In-situ determination of field-scale NAPL mass transfer coefficients: Performance, simulation and analysis

- For many contaminated sites, mass transfer is the rate limiting step for remediation.
- Existing mass transfer estimations are highly uncertain in heterogeneous field applications.
- A proposed Mass Transfer Test induces rate limited mass transfer at complex field sites.
- Resulting monitoring data can be used to inversely estimate mass transfer coefficients.

Better estimates of non-aqueous phase liquid (NAPL) mass, its persistence into the future, and the potential impact of source reduction are critical needs for determining the optimal path to clean up sites impacted by NAPLs. One impediment to constraining time estimates of source depletion is the uncertainty in the rate of mass transfer between NAPLs and groundwater. In this study, an innovative field test is demonstrated for the purpose of quantifying field-scale NAPL mass transfer coefficients (klN) within a source zone of a fuel-contaminated site.

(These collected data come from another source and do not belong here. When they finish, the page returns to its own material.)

(* ===== verification/SealedStore.v ===== *)
(** The encrypted, persistent credential store.

    [aegis-core/src/secret.rs] (the AES-GCM sealer), [SecretStorage] of
    [aegis-core/src/storage.rs] and [aegis-core/src/credential_store.rs].  The
    flash is any device satisfying [StorageLaws]; AES-GCM and CBOR are
    parameters. *)

From stdpp Require Import gmap.
From S2P Require Import Prelude Errors Codec Cbor Storage PowerFail Hardware Config Crypto ClientPin Requests Credentials.

Local Open Scope Z_scope.

Definition KEY_LEN : Z := 32.
Definition NONCE_LEN : Z := 12.
Definition TAG_LEN : Z := 16.
(** [b"aegistoken/secret/v1"] *)
Definition AAD : bytes := string_bytes "aegistoken/secret/v1".
Definition MAX_SEALED_PLAIN : Z := 2048.
Definition DEFAULT_PIN_RETRIES : Z := 8.

(** ** The sealer *)
Section Sealer.
Context `{Aead}.

(** Both return the output buffer and the number of bytes produced. *)
Definition seal (key nonce plaintext out : bytes) : result CoreError (bytes * Z) :=
  let sealed_len := len plaintext + TAG_LEN in
  if len out <? sealed_len then Err CryptoError else
  let '(ct, tag) := gcm_encrypt key nonce AAD plaintext in
  let out := blit out 0 ct in
  Ok (blit out (len plaintext) tag, sealed_len).

Definition open (key nonce sealed out : bytes) : result CoreError (bytes * Z) :=
  if len sealed <? TAG_LEN then Err CryptoError else
  let plaintext_len := len sealed - TAG_LEN in
  if len out <? plaintext_len then Err CryptoError else
  match gcm_decrypt key nonce AAD (slice_to sealed plaintext_len) (slice_from sealed plaintext_len) with
  | Some plain => Ok (blit out 0 plain, plaintext_len)
  | None => Err CryptoError
  end.
End Sealer.

(** ** The database *)
Record Database := {
  cache : list Credential;
  counter : Z;
  db_pin_hash : option bytes;
  db_pin_retries : Z
}.

Definition empty_db : Database :=
  {| cache := []; counter := 0; db_pin_hash := None; db_pin_retries := DEFAULT_PIN_RETRIES |}.

Section Encode.
Context `{CborEncoder}.
Definition db_items (d : Database) : list bytes :=
  [enc_map 4; enc_u8 0; enc_u64 (counter d); enc_u8 1; enc_array (len (cache d))] ++
  concat (Credential_encode <$> cache d) ++
  [enc_u8 2; match db_pin_hash d with Some hash => enc_bytes hash | None => enc_null end;
   enc_u8 3; enc_u8 (db_pin_retries d)].

Definition encode_db (d : Database) (out : bytes) : result CoreError (bytes * Z) :=
  map_err (fun _ => StorageError) (encode_items (db_items d) out).
End Encode.

Section Decode.
Context {St : Type} `{CborDecoder St}.

Definition se {A} (m : prog St CodecError A) : prog St CoreError A := prog_map_err (fun _ => StorageError) m.

Definition db_entry (d : Database) : prog St CoreError Database :=
  key ← se dec_u8;
  if key =? 0 then
    v ← se dec_u64;
    mret {| cache := cache d; counter := v; db_pin_hash := db_pin_hash d; db_pin_retries := db_pin_retries d |}
  else if key =? 1 then
    count ← se dec_array;
    count ← lift (ok_or count StorageError);
    l ← times (Z.to_nat count) (fun l =>
      c ← se Credential_decode; lift (ok_or (vec_push MAX_CREDENTIALS l c) StorageError)) (cache d);
    mret {| cache := l; counter := counter d; db_pin_hash := db_pin_hash d; db_pin_retries := db_pin_retries d |}
  else if key =? 2 then
    t ← se dec_datatype;
    match t with
    | TypeNull =>
      _ ← se dec_null;
      mret {| cache := cache d; counter := counter d; db_pin_hash := None; db_pin_retries := db_pin_retries d |}
    | _ =>
      b ← se dec_bytes;
      if len b =? 32 then
        mret {| cache := cache d; counter := counter d; db_pin_hash := Some b; db_pin_retries := db_pin_retries d |}
      else mret d
    end
  else if key =? 3 then
    v ← se dec_u8;
    mret {| cache := cache d; counter := counter d; db_pin_hash := db_pin_hash d; db_pin_retries := v |}
  else _ ← se dec_skip; mret d.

Initial evaluation of the test concept using a numerical model revealed that the aqueous phase concentration response to the injection of clean groundwater within a source zone was a function of NAPL mass transfer. Under rate limited conditions, NAPL dissolution together with the injection flow rate and the radial distance to monitoring points directly controlled time of travel. Concentration responses observed in the field test were consistent with the hypothetical model results allowing field-scale NAPL mass transfer coefficients to be quantified. Site models for groundwater flow and solute transport were systematically calibrated and utilized for data analysis. Results show klN for benzene varied from 0.022 to 0.60 d− 1. Variability in results was attributed to a highly heterogeneous horizon consisting of layered media of varying physical properties.